* **Task details**
Wherever a line below holds the word "Prop", copy that line.

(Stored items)

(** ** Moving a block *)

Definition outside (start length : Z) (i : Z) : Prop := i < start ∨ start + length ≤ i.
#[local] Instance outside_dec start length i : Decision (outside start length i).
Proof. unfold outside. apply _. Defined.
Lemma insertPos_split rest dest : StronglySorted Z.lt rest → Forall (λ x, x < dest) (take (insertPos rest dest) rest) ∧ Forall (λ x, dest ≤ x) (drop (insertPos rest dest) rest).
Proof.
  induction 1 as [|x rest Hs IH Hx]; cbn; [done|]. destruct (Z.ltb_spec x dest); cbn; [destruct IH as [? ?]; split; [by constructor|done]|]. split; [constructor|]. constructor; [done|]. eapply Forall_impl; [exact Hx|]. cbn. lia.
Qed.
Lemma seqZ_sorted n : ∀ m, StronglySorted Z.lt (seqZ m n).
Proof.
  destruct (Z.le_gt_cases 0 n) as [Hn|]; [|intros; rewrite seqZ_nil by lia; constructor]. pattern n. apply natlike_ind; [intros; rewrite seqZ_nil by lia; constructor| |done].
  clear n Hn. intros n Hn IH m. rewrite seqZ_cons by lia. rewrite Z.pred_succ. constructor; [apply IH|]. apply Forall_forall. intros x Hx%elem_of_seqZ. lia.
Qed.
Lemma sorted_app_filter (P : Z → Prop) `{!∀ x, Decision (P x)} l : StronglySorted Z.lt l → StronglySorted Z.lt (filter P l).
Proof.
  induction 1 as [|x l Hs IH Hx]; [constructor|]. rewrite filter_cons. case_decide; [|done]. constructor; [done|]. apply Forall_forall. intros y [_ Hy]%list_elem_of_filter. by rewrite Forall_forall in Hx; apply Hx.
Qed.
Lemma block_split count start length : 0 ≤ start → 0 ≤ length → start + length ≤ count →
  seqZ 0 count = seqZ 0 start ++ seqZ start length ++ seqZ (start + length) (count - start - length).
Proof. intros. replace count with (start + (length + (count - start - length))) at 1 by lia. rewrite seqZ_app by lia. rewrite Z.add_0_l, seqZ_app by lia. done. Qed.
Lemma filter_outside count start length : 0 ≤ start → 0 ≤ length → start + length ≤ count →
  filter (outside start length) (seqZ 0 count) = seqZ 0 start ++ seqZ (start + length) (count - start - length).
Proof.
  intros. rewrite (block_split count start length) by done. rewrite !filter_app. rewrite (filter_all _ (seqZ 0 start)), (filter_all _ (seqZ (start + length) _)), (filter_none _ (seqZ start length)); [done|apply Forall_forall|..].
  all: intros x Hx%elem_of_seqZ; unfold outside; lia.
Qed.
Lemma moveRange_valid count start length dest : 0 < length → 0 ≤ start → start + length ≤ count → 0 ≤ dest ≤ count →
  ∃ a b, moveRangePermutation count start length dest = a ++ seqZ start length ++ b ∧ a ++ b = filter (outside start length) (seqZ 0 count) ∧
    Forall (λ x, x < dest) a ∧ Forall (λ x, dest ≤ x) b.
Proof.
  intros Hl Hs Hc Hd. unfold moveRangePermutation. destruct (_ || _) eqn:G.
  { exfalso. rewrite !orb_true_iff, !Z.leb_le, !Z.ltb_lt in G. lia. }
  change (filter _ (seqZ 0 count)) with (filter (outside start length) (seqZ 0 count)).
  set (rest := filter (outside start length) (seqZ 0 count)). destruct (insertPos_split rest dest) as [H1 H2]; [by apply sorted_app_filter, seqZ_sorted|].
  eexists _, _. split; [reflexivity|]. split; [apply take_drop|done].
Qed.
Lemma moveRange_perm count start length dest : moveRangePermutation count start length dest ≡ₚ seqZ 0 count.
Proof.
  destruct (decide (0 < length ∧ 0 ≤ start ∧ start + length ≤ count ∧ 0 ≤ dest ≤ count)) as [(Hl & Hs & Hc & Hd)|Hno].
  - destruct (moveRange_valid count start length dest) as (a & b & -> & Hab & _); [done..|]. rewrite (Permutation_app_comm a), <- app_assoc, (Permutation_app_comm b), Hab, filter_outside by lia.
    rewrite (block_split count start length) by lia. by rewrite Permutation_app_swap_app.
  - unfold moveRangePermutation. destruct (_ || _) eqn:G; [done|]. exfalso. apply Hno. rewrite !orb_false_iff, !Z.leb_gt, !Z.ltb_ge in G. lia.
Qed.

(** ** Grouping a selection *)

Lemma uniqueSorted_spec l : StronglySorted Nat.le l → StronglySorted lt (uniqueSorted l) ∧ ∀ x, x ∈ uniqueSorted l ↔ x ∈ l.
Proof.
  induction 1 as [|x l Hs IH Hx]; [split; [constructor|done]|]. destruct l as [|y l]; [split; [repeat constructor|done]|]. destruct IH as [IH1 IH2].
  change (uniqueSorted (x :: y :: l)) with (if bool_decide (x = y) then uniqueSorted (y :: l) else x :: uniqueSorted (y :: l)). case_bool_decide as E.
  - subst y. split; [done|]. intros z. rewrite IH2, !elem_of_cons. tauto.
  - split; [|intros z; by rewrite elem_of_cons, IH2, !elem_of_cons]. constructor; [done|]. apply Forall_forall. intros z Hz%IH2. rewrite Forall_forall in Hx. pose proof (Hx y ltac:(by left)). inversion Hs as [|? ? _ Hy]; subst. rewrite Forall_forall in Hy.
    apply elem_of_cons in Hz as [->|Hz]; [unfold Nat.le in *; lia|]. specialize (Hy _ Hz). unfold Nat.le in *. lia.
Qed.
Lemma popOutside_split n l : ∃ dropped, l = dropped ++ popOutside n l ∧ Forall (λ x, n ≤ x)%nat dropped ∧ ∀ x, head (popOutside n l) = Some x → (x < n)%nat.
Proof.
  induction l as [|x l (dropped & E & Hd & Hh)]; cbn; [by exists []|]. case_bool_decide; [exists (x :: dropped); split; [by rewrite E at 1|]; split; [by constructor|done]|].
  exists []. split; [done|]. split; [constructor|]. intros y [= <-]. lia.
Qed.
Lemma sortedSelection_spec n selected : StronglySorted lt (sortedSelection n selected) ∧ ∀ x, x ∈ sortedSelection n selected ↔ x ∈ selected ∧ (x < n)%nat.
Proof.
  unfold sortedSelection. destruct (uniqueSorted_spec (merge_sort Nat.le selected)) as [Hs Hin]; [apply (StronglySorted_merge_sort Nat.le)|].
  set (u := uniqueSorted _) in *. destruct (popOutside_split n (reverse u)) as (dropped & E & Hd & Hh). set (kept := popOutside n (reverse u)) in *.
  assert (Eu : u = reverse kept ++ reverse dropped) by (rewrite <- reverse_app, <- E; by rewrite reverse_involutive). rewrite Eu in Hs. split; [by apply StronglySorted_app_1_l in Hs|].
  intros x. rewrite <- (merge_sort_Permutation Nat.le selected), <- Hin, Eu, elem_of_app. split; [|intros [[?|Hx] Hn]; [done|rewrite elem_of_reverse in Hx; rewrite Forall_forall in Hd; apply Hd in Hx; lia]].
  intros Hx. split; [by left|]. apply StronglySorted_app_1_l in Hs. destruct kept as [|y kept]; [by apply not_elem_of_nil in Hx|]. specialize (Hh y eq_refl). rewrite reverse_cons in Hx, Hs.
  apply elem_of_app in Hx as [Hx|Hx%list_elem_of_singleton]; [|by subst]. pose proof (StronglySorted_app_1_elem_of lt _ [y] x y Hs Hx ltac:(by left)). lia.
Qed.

* **Response to the task**
Definition outside (start length : Z) (i : Z) : Prop := i < start ∨ start + length ≤ i.
Lemma sorted_app_filter (P : Z → Prop) `{!∀ x, Decision (P x)} l : StronglySorted Z.lt l → StronglySorted Z.lt (filter P l).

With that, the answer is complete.